**WHAT IS EXPECTED**
Repeat the listing below word for word, leaving nothing out.

[[ DATA FOR THE TASK open ]]

(** Its result; a sector that was allocated in vain is in use but no inode's. *)
Definition body_result (R : list Z) (N : gmap (list Z) Z) (G : gmap Z inode_disk) (name : list Z) (len : Z) (b : bool) (s : Z) (f' : fs D) : Prop :=
  if b then ∃ d, name_ok name ∧ N !! name = None ∧ G !! s = None ∧ d_length d = len ∧ volume R (<[name := s]> N) (<[s := d]> G) f' ∧
                 fdata (device f') (start d) 0 len = replicate (Z.to_nat len) 0
  else volume R N G f' ∧
       (s = 0 ∨ 0 < s < size ∧ bm_test (free_map f') s = true ∧ ∀ s' d, G !! s' = Some d → ¬ claims s' d s).

Section Create.
Context (R : list Z) (N : gmap (list Z) Z) (G : gmap Z inode_disk) (p : Z) (x : dir) (i : inode) (name : list Z) (len : Z).
Context (Hp : p ≠ 0) (Hrs : i_sector i = ROOT_DIR_SECTOR) (Hz : 0 ∉ name) (Hlen : 0 ≤ len < 2 ^ 31 - 512).

(** [dir_add] for the new inode in [s]. *)
Lemma add_new_ok f s d : volume R N G f → dirs f !! p = Some x → inodes f !! dir_inode x = Some i → fs_base (<[s := d]> G) f →
  0 < s < size → bm_test (free_map f) s = true → (∀ s' d', G !! s' = Some d' → ¬ claims s' d' s) →
  d_length d = len → fdata (device f) (start d) 0 len = replicate (Z.to_nat len) 0 →
  ∃ b f', dir_add ops junk p name s f = Ret (b, f') ∧ body_result R N G name len b s f' ∧
    quiet (area G ROOT_DIR_SECTOR) f f' ∧ free_map f' = free_map f ∧
    (name_ok name → N !! name = None → (∃ k, 0 ≤ k < slots (data i) ∧ slot (entry content (device f) (data i) k) = None) → b = true).
Proof.
  intros Hv Hd Hi Hb1 Hs Hu Hfree Hdl Hzero. destruct (volume_root R N G f (dir_inode x) i Hv Hi Hrs) as (HG & Hext & Hdir & HN & Hrd & Hdn).
  destruct (dir_add_ok ops ok size content Hsize (dir_inode x) i Hext (di_length _ _ _ Hdir) junk Hjunk p x Hp eq_refl f name s)
    as (b & f' & Ha & Hod & _ & Hcase); [done..|lia|].
  assert (G !! s = None) as HGs by (apply eq_None_not_Some; intros [d' Hd']; apply (Hfree s d' Hd'); by left).
  exists b, f'. split; [done|]. split; [|split; [|split; [apply Hod|]]].
  - destruct b; simpl in Hcase |- *.
    + destruct Hcase as (Hnm & Hno & k & e & Hk & Hsl & Hse & He & Hset). exists d. split; [done|].
      assert (N !! name = None) as HNn by (apply eq_None_not_Some; intros [s' (j & Hj & Hsj)%HN]; by apply (Hno j s')).
      split; [done|]. split; [done|]. split; [done|]. split; [by apply (volume_link R N G f f' (data i) k e name s d)|].
      rewrite <- Hzero, <- Hdl. assert (fs_ok (<[s := d]> G) R f) as Hf1.
      { split; [done|]. apply (open_grow G); [|apply Hv]. intros s' d' Hs'. rewrite lookup_insert_ne by congruence. done. }
      apply (touches_fdata (<[s := d]> G) R f f' _ s d) with (1 := only_touches _ _ _ _ _ _ Hod); [done|apply lookup_insert_eq| |lia|lia].
      intros t (d' & Hd' & Ht) Ht'. rewrite lookup_insert_eq in Hd'. injection Hd' as <-.
      assert (s = ROOT_DIR_SECTOR); [|congruence]. apply (dk_apart _ _ _ _ _ _ (fo_disk _ _ _ _ _ Hb1) s d ROOT_DIR_SECTOR (data i) t);
        [apply lookup_insert_eq|rewrite lookup_insert_ne; congruence|by right|by right].
    + destruct Hcase as [_ Hr]. split; [by apply (volume_reads R N G f)|]. right. rewrite (od_map _ _ _ _ _ _ Hod). auto.
  - apply only_quiet in Hod. eapply quiet_weaken; [|exact Hod]. intros t Ht. by exists (data i).
  - intros Hnm HNn (k & Hk & Hfreek). destruct b; [done|]. destruct Hcase as [[?|[(j & s' & Hj & Hsj)|Hfull]] _]; [done| |].
    + assert (N !! name = Some s') by (apply HN; by exists j). congruence.
    + destruct (Hfull k Hk). congruence.
Qed.

(** The first sector that is free is before any run of free sectors. *)
Lemma run_after f f1 P s a n : alters ok size content P (set_bits (bm_test (free_map f)) s 1 true) f f1 → 0 ≤ s → 0 ≤ a → 0 ≤ n →
  (∀ j, 0 ≤ j < s → ¬ bm_run (free_map f) j 1 false) → bm_run (free_map f) a (1 + n) false → bm_run (free_map f1) (a + 1) n false.
Proof.
  intros Hal Hs Ha Hn Hfirst Hrun k Hk. assert (s ≤ a) as Hle.
  { destruct (decide (s ≤ a)); [done|]. destruct (Hfirst a); [lia|]. intros j Hj. apply Hrun. lia. }
  rewrite (becomes_test _ _ _ (al_map _ _ _ _ _ _ _ Hal)) by lia. unfold set_bits. rewrite decide_False by lia. apply Hrun. lia.
Qed.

[[ DATA FOR THE TASK closed ]]

**ANSWER TO THE EXERCISE**
(** Its result; a sector that was allocated in vain is in use but no inode's. *)
Definition body_result (R : list Z) (N : gmap (list Z) Z) (G : gmap Z inode_disk) (name : list Z) (len : Z) (b : bool) (s : Z) (f' : fs D) : Prop :=
  if b then ∃ d, name_ok name ∧ N !! name = None ∧ G !! s = None ∧ d_length d = len ∧ volume R (<[name := s]> N) (<[s := d]> G) f' ∧
                 fdata (device f') (start d) 0 len = replicate (Z.to_nat len) 0
  else volume R N G f' ∧
       (s = 0 ∨ 0 < s < size ∧ bm_test (free_map f') s = true ∧ ∀ s' d, G !! s' = Some d → ¬ claims s' d s).

Section Create.
Context (R : list Z) (N : gmap (list Z) Z) (G : gmap Z inode_disk) (p : Z) (x : dir) (i : inode) (name : list Z) (len : Z).
Context (Hp : p ≠ 0) (Hrs : i_sector i = ROOT_DIR_SECTOR) (Hz : 0 ∉ name) (Hlen : 0 ≤ len < 2 ^ 31 - 512).

(** [dir_add] for the new inode in [s]. *)
Lemma add_new_ok f s d : volume R N G f → dirs f !! p = Some x → inodes f !! dir_inode x = Some i → fs_base (<[s := d]> G) f →
  0 < s < size → bm_test (free_map f) s = true → (∀ s' d', G !! s' = Some d' → ¬ claims s' d' s) →
  d_length d = len → fdata (device f) (start d) 0 len = replicate (Z.to_nat len) 0 →
  ∃ b f', dir_add ops junk p name s f = Ret (b, f') ∧ body_result R N G name len b s f' ∧
    quiet (area G ROOT_DIR_SECTOR) f f' ∧ free_map f' = free_map f ∧
    (name_ok name → N !! name = None → (∃ k, 0 ≤ k < slots (data i) ∧ slot (entry content (device f) (data i) k) = None) → b = true).
Proof.
  intros Hv Hd Hi Hb1 Hs Hu Hfree Hdl Hzero. destruct (volume_root R N G f (dir_inode x) i Hv Hi Hrs) as (HG & Hext & Hdir & HN & Hrd & Hdn).
  destruct (dir_add_ok ops ok size content Hsize (dir_inode x) i Hext (di_length _ _ _ Hdir) junk Hjunk p x Hp eq_refl f name s)
    as (b & f' & Ha & Hod & _ & Hcase); [done..|lia|].
  assert (G !! s = None) as HGs by (apply eq_None_not_Some; intros [d' Hd']; apply (Hfree s d' Hd'); by left).
  exists b, f'. split; [done|]. split; [|split; [|split; [apply Hod|]]].
  - destruct b; simpl in Hcase |- *.
    + destruct Hcase as (Hnm & Hno & k & e & Hk & Hsl & Hse & He & Hset). exists d. split; [done|].
      assert (N !! name = None) as HNn by (apply eq_None_not_Some; intros [s' (j & Hj & Hsj)%HN]; by apply (Hno j s')).
      split; [done|]. split; [done|]. split; [done|]. split; [by apply (volume_link R N G f f' (data i) k e name s d)|].
      rewrite <- Hzero, <- Hdl. assert (fs_ok (<[s := d]> G) R f) as Hf1.
      { split; [done|]. apply (open_grow G); [|apply Hv]. intros s' d' Hs'. rewrite lookup_insert_ne by congruence. done. }
      apply (touches_fdata (<[s := d]> G) R f f' _ s d) with (1 := only_touches _ _ _ _ _ _ Hod); [done|apply lookup_insert_eq| |lia|lia].
      intros t (d' & Hd' & Ht) Ht'. rewrite lookup_insert_eq in Hd'. injection Hd' as <-.
      assert (s = ROOT_DIR_SECTOR); [|congruence]. apply (dk_apart _ _ _ _ _ _ (fo_disk _ _ _ _ _ Hb1) s d ROOT_DIR_SECTOR (data i) t);
        [apply lookup_insert_eq|rewrite lookup_insert_ne; congruence|by right|by right].
    + destruct Hcase as [_ Hr]. split; [by apply (volume_reads R N G f)|]. right. rewrite (od_map _ _ _ _ _ _ Hod). auto.
  - apply only_quiet in Hod. eapply quiet_weaken; [|exact Hod]. intros t Ht. by exists (data i).
  - intros Hnm HNn (k & Hk & Hfreek). destruct b; [done|]. destruct Hcase as [[?|[(j & s' & Hj & Hsj)|Hfull]] _]; [done| |].
    + assert (N !! name = Some s') by (apply HN; by exists j). congruence.
    + destruct (Hfull k Hk). congruence.
Qed.

(** The first sector that is free is before any run of free sectors. *)
Lemma run_after f f1 P s a n : alters ok size content P (set_bits (bm_test (free_map f)) s 1 true) f f1 → 0 ≤ s → 0 ≤ a → 0 ≤ n →
  (∀ j, 0 ≤ j < s → ¬ bm_run (free_map f) j 1 false) → bm_run (free_map f) a (1 + n) false → bm_run (free_map f1) (a + 1) n false.
Proof.
  intros Hal Hs Ha Hn Hfirst Hrun k Hk. assert (s ≤ a) as Hle.
  { destruct (decide (s ≤ a)); [done|]. destruct (Hfirst a); [lia|]. intros j Hj. apply Hrun. lia. }
  rewrite (becomes_test _ _ _ (al_map _ _ _ _ _ _ _ Hal)) by lia. unfold set_bits. rewrite decide_False by lia. apply Hrun. lia.
Qed.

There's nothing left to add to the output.